[Data supplied Boundary: Start]
(* ===== verification/Generated.v ===== *)
(** * The code that is generated for a message

    The readers and writers that the compiler emits for a struct and a sandesh
    (compiler/generate/t_cpp_generator.cc: [generate_struct_reader],
    [generate_sandesh_reader], [generate_deserialize_field] and what it calls, and the
    same for writing), as functions of the definition they are emitted for.  A definition
    is a [ttype]; an object of a generated class is an [obj], a member with the flag that
    [__isset] holds for it.  The protocol is the binary one (Binary.v).

    Field annotations, which only the XML protocol writes, and default values in a
    definition are left out. *)

From S2P Require Import Prelude Transport Protocol Wire Binary BinarySpec.
Import TBinaryProtocol.
Local Open Scope Z_scope.

Module Generated.

(** ** Definitions *)
Inductive e_req := T_REQUIRED | T_OPTIONAL | T_OPT_IN_REQ_OUT.
#[export] Instance e_req_eq_dec : EqDecision e_req.
Proof. solve_decision. Defined.

(** [t_field]: what is known of a member besides its type. *)
Record t_field := MkField { get_key : Z; get_name : list byte; get_req : e_req }.

(** [t_type].  A base type is named by the constant it is written with. *)
Inductive ttype :=
  | TBase (ty : TType)
  | TEnum
  | TStruct (name : list byte) (members : list (t_field * ttype))
  | TList (elem : ttype)
  | TSet (elem : ttype)
  | TMap (key val : ttype).

Definition type_to_enum (ty : ttype) : TType :=
  match ty with
  | TBase b => b
  | TEnum => T_I32
  | TStruct _ _ => T_STRUCT
  | TList _ => T_LIST
  | TSet _ => T_SET
  | TMap _ _ => T_MAP
  end.

(** ** Objects

    The value of a base type or of an enumeration is a [value].  The elements of a set and
    of a map are in the order of the container. *)
Inductive obj :=
  | OBase (v : value)
  | OStruct (members : list (bool * obj))
  | OList (l : list obj)
  | OSet (l : list obj)
  | OMap (l : list (obj * obj)).

Definition base_default (ty : TType) : value :=
  match ty with
  | T_BOOL => VBool false
  | T_IPADDR => VIp (IPv4 (replicate 4 x00))
  | T_DOUBLE => VDouble 0
  | T_STRING | T_XML => VBytes ty []
  | T_UUID => VUuid (replicate 16 x00)
  | _ => VInt ty 0
  end.
(** What the default constructor leaves. *)
Fixpoint default_obj (ty : ttype) : obj :=
  match ty with
  | TBase b => OBase (base_default b)
  | TEnum => OBase (VInt T_I32 0)
  | TStruct _ ms => OStruct (map (fun m => (false, default_obj m.2)) ms)
  | TList _ => OList []
  | TSet _ => OSet []
  | TMap _ _ => OMap []
  end.

Section Code.
Context `{!Allocator} {T : Type} `{!TTransport T}.
Abbreviation S := (TBinaryProtocol.t T).

(** The [operator<] of the elements of sets and of the keys of maps. *)
Variable lt : obj -> obj -> bool.

Fixpoint set_insert (x : obj) (l : list obj) : list obj :=
  match l with
  | [] => [x]
  | y :: l' => if lt x y then x :: l else if lt y x then y :: set_insert x l' else l
  end.
(** [m[k]], made with the default object if it is not there, and its assignment. *)
Fixpoint map_slot (k d : obj) (l : list (obj * obj)) : obj :=
  match l with
  | [] => d
  | (k', v) :: l => if lt k k' then d else if lt k' k then map_slot k d l else v
  end.
Fixpoint map_put (k v : obj) (l : list (obj * obj)) : list (obj * obj) :=
  match l with
  | [] => [(k, v)]
  | (k', v') :: l' => if lt k k' then (k, v) :: l else if lt k' k then (k', v') :: map_put k v l' else (k', v) :: l'
  end.

(** ** Reading *)

Definition read_base (ty : TType) : M S (Z * option value) :=
  match ty with
  | T_BOOL => built VBool readBool
  | T_BYTE => built (VInt ty) readByte
  | T_I16 => built (VInt ty) readI16
  | T_I32 => built (VInt ty) readI32
  | T_I64 => built (VInt ty) readI64
  | T_U16 => built (VInt ty) readU16
  | T_U32 => built (VInt ty) readU32
  | T_U64 => built (VInt ty) readU64
  | T_IPV4 => built (VInt ty) readIPV4
  | T_IPADDR => built VIp readIPADDR
  | T_DOUBLE => built VDouble readDouble
  | T_STRING => built (VBytes ty) readString
  | T_XML => built (VBytes ty) readXML
  | T_UUID => built VUuid readUUID
  | _ => mret (-1, None)
  end.

(** Around an element of a container whose type is a base type or an enumeration. *)
Definition is_simple (ty : ttype) : bool := match ty with TBase _ | TEnum => true | _ => false end.
Definition read_element (ty : ttype) (m : M S (Z * option obj)) : M S (Z * option obj) :=
  if is_simple ty then
    chk readContainerElementBegin (fun r1 =>
    chkV m (fun r2 o =>
    chk readContainerElementEnd (fun r3 => mret (i32 (i32 (r1 + r2) + r3), Some o))))
  else m.

(** [for (i = 0; i < size; ++i)] around what reads one element into [acc]. *)
Fixpoint read_times {A} (step : A -> M S (Z * option A)) (n : nat) (xfer : Z) (acc : A) : M S (Z * option A) :=
  match n with
  | O => mret (xfer, Some acc)
  | Datatypes.S n => chkV (step acc) (fun ret acc => read_times step n (i32 (xfer + ret)) acc)
  end.

(** The code of one [case] of the [switch]: the member, the type it must have on the
    wire, and what reads it into its object. *)
Record read_case := MkCase { c_field : t_field; c_type : TType; c_read : obj -> M S (Z * option obj) }.
Fixpoint find_case {A} (key : A -> Z) (fid : Z) (cs : list A) : option (nat * A) :=
  match cs with
  | [] => None
  | c :: cs => if key c =? fid then Some (O, c) else (fun p => (Datatypes.S p.1, p.2)) <$> find_case key fid cs
  end.

(** The loop over the fields on the wire. *)
Fixpoint read_members (fuel n : nat) (cs : list read_case) (xfer : Z) (ms : list (bool * obj))
    : M S (Z * option (list (bool * obj))) :=
  match n with
  | O => undefined
  | Datatypes.S n =>
      chkV readFieldBegin (fun ret '(ftype, fid) =>
      let xfer := i32 (xfer + ret) in
      if bool_decide (ftype = T_STOP) then mret (xfer, Some ms)
      else
        let skip_it :=
          chk (skip fuel ftype) (fun ret => let xfer := i32 (xfer + ret) in
          chk readFieldEnd (fun ret => read_members fuel n cs (i32 (xfer + ret)) ms)) in
        match find_case (fun c => get_key (c_field c)) fid cs with
        | Some (i, c) =>
            if bool_decide (ftype = c_type c) then
              m ← get (ms !! i);
              chkV (c_read c m.2) (fun ret o => let xfer := i32 (xfer + ret) in
              chk readFieldEnd (fun ret => read_members fuel n cs (i32 (xfer + ret)) (<[i := (true, o)]> ms)))
            else skip_it
        | None => skip_it
        end)
  end.

(** [isset_...] of the required members is false at the start and tested at the end. *)
Definition required (f : t_field) : bool := bool_decide (get_req f = T_REQUIRED).
Definition start_members (fs : list t_field) (ms : list (bool * obj)) : list (bool * obj) :=
  zip_with (fun f m => (if required f then false else m.1, m.2)) fs ms.
Definition all_required (fs : list t_field) (ms : list (bool * obj)) : bool :=
  forallb id (zip_with (fun f m => negb (required f) || m.1) fs ms).

(** The body of a struct or a sandesh between its begin, which took [xfer] bytes, and
    its end. *)
Definition read_body (fuel : nat) (cs : list read_case) (end_ : M S Z) (xfer : Z) (o : obj) : M S (Z * option obj) :=
  match o with
  | OStruct ms =>
      chkV (read_members fuel fuel cs xfer (start_members (map c_field cs) ms)) (fun xfer ms =>
      chk end_ (fun ret =>
        if all_required (map c_field cs) ms then mret (i32 (xfer + ret), Some (OStruct ms)) else mret (-1, None)))
  | _ => undefined
  end.

(** [read] of a struct. *)
Definition read_struct (fuel : nat) (cs : list read_case) (o : obj) : M S (Z * option obj) :=
  r ← readStructBegin;
  if r.1 <? 0 then mret (r.1, None) else read_body fuel cs readStructEnd r.1 o.

Definition read_into_list (ty : ttype) (rd : obj -> M S (Z * option obj)) (acc : list obj) : M S (Z * option (list obj)) :=
  built (fun o => acc ++ [o]) (read_element ty (rd (default_obj ty))).
Definition read_into_set (ty : ttype) (rd : obj -> M S (Z * option obj)) (acc : list obj) : M S (Z * option (list obj)) :=
  built (fun o => set_insert o acc) (read_element ty (rd (default_obj ty))).
Definition read_into_map (kty vty : ttype) (rk rv : obj -> M S (Z * option obj)) (acc : list (obj * obj))
    : M S (Z * option (list (obj * obj))) :=
  chkV (read_element kty (rk (default_obj kty))) (fun n k =>
  chkV (read_element vty (rv (map_slot k (default_obj vty) acc))) (fun m v =>
  mret (i32 (n + m), Some (map_put k v acc)))).

(** Reads an object of type [ty] into an object; the types of the elements on the wire
    are read and not looked at. *)
Fixpoint gen_read (fuel : nat) (ty : ttype) : obj -> M S (Z * option obj) :=
  match ty with
  | TBase b => fun _ => built OBase (read_base b)
  | TEnum => fun _ => built OBase (built (VInt T_I32) readI32)
  | TStruct _ ms => read_struct fuel (map (fun m => MkCase m.1 (type_to_enum m.2) (gen_read fuel m.2)) ms)
  | TList e => fun _ =>
      chkV readListBegin (fun ret '(_, size) =>
        built OList (chkV (read_times (read_into_list e (gen_read fuel e)) (Z.to_nat size) ret [])
          (fun xfer l => chk readListEnd (fun ret => mret (i32 (xfer + ret), Some l)))))
  | TSet e => fun _ =>
      chkV readSetBegin (fun ret '(_, size) =>
        built OSet (chkV (read_times (read_into_set e (gen_read fuel e)) (Z.to_nat size) ret [])
          (fun xfer l => chk readSetEnd (fun ret => mret (i32 (xfer + ret), Some l)))))
  | TMap k v => fun _ =>
      chkV readMapBegin (fun ret '(_, _, size) =>
        built OMap (chkV (read_times (read_into_map k v (gen_read fuel k) (gen_read fuel v)) (Z.to_nat size) ret [])
          (fun xfer l => chk readMapEnd (fun ret => mret (i32 (xfer + ret), Some l)))))
  end.

(** [Read] of a sandesh. *)
Definition gen_Read (fuel : nat) (ms : list (t_field * ttype)) (o : obj) : M S (Z * option obj) :=
  chkV readSandeshBegin (fun ret _ =>
    read_body fuel (map (fun m => MkCase m.1 (type_to_enum m.2) (gen_read fuel m.2)) ms) readSandeshEnd ret o).

(** ** Writing *)
Definition write_base (ty : TType) (v : value) : M S Z :=
  match ty, v with
  | T_BOOL, VBool b => writeBool b
  | T_BYTE, VInt _ z => writeByte z
  | T_I16, VInt _ z => writeI16 z
  | T_I32, VInt _ z => writeI32 z
  | T_I64, VInt _ z => writeI64 z
  | T_U16, VInt _ z => writeU16 z
  | T_U32, VInt _ z => writeU32 z
  | T_U64, VInt _ z => writeU64 z
  | T_IPV4, VInt _ z => writeIPV4 z
  | T_IPADDR, VIp a => writeIPADDR a
  | T_DOUBLE, VDouble bits => writeDouble bits
  | T_STRING, VBytes _ l => writeString l
  | T_XML, VBytes _ l => writeXML l
  | T_UUID, VUuid l => writeUUID l
  | _, _ => undefined
  end.

Definition write_element (ty : ttype) (m : M S Z) : list (M S Z) :=
  if is_simple ty then [writeContainerElementBegin; m; writeContainerElementEnd] else [m].

(** The calls for one member: none if it is optional and not set. *)
Definition write_member (f : t_field) (ty : ttype) (set : bool) (m : M S Z) : list (M S Z) :=
  if bool_decide (get_req f = T_OPTIONAL) && negb set then []
  else [writeFieldBegin (get_name f) (type_to_enum ty) (get_key f) None; m; writeFieldEnd].

(** A struct or a sandesh: its begin, its members, the stop and its end. *)
Definition write_body (begin : M S Z) (members : list (list (M S Z))) (end_ : M S Z) : M S Z :=
  calls ([begin] ++ concat members ++ [writeFieldStop; end_]) 0.

Fixpoint gen_write (ty : ttype) : obj -> M S Z :=
  match ty with
  | TBase b => fun o => match o with OBase v => write_base b v | _ => undefined end
  | TEnum => fun o => match o with OBase v => write_base T_I32 v | _ => undefined end
  | TStruct name ms => fun o =>
      match o with
      | OStruct vs =>
          write_body (writeStructBegin name)
            (zip_with (fun w v => w v) (map (fun m v => write_member m.1 m.2 v.1 (gen_write m.2 v.2)) ms) vs)
            writeStructEnd
      | _ => undefined
      end
  | TList e => fun o =>
      match o with
      | OList l => calls ([writeListBegin (type_to_enum e) (u32 (zlen l))] ++
                          concat (map (fun v => write_element e (gen_write e v)) l) ++ [writeListEnd]) 0
      | _ => undefined
      end
  | TSet e => fun o =>
      match o with
      | OSet l => calls ([writeSetBegin (type_to_enum e) (u32 (zlen l))] ++
                         concat (map (fun v => write_element e (gen_write e v)) l) ++ [writeSetEnd]) 0
      | _ => undefined
      end
  | TMap k v => fun o =>
      match o with
      | OMap l => calls ([writeMapBegin (type_to_enum k) (type_to_enum v) (u32 (zlen l))] ++
                         concat (map (fun kv => write_element k (gen_write k kv.1) ++ write_element v (gen_write v kv.2)) l) ++
                         [writeMapEnd]) 0
      | _ => undefined
      end
  end.
(** [Write] of a sandesh. *)
Definition gen_Write (name : list byte) (ms : list (t_field * ttype)) (o : obj) : M S Z :=
  match o with
  | OStruct vs =>
      write_body (writeSandeshBegin name)
        (zip_with (fun w v => w v) (map (fun m v => write_member m.1 m.2 v.1 (gen_write m.2 v.2)) ms) vs) writeSandeshEnd
  | _ => undefined
  end.

End Code.
End Generated.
[Data supplied Boundary: End]
Problem to work on →
Using the records above, output exactly the lines from the first through the line that contains "[__isset] holds for", with both of those included.

Output of the exercise →
(* ===== verification/Generated.v ===== *)
(** * The code that is generated for a message

    The readers and writers that the compiler emits for a struct and a sandesh
    (compiler/generate/t_cpp_generator.cc: [generate_struct_reader],
    [generate_sandesh_reader], [generate_deserialize_field] and what it calls, and the
    same for writing), as functions of the definition they are emitted for.  A definition
    is a [ttype]; an object of a generated class is an [obj], a member with the flag that
    [__isset] holds for it.  The protocol is the binary one (Binary.v).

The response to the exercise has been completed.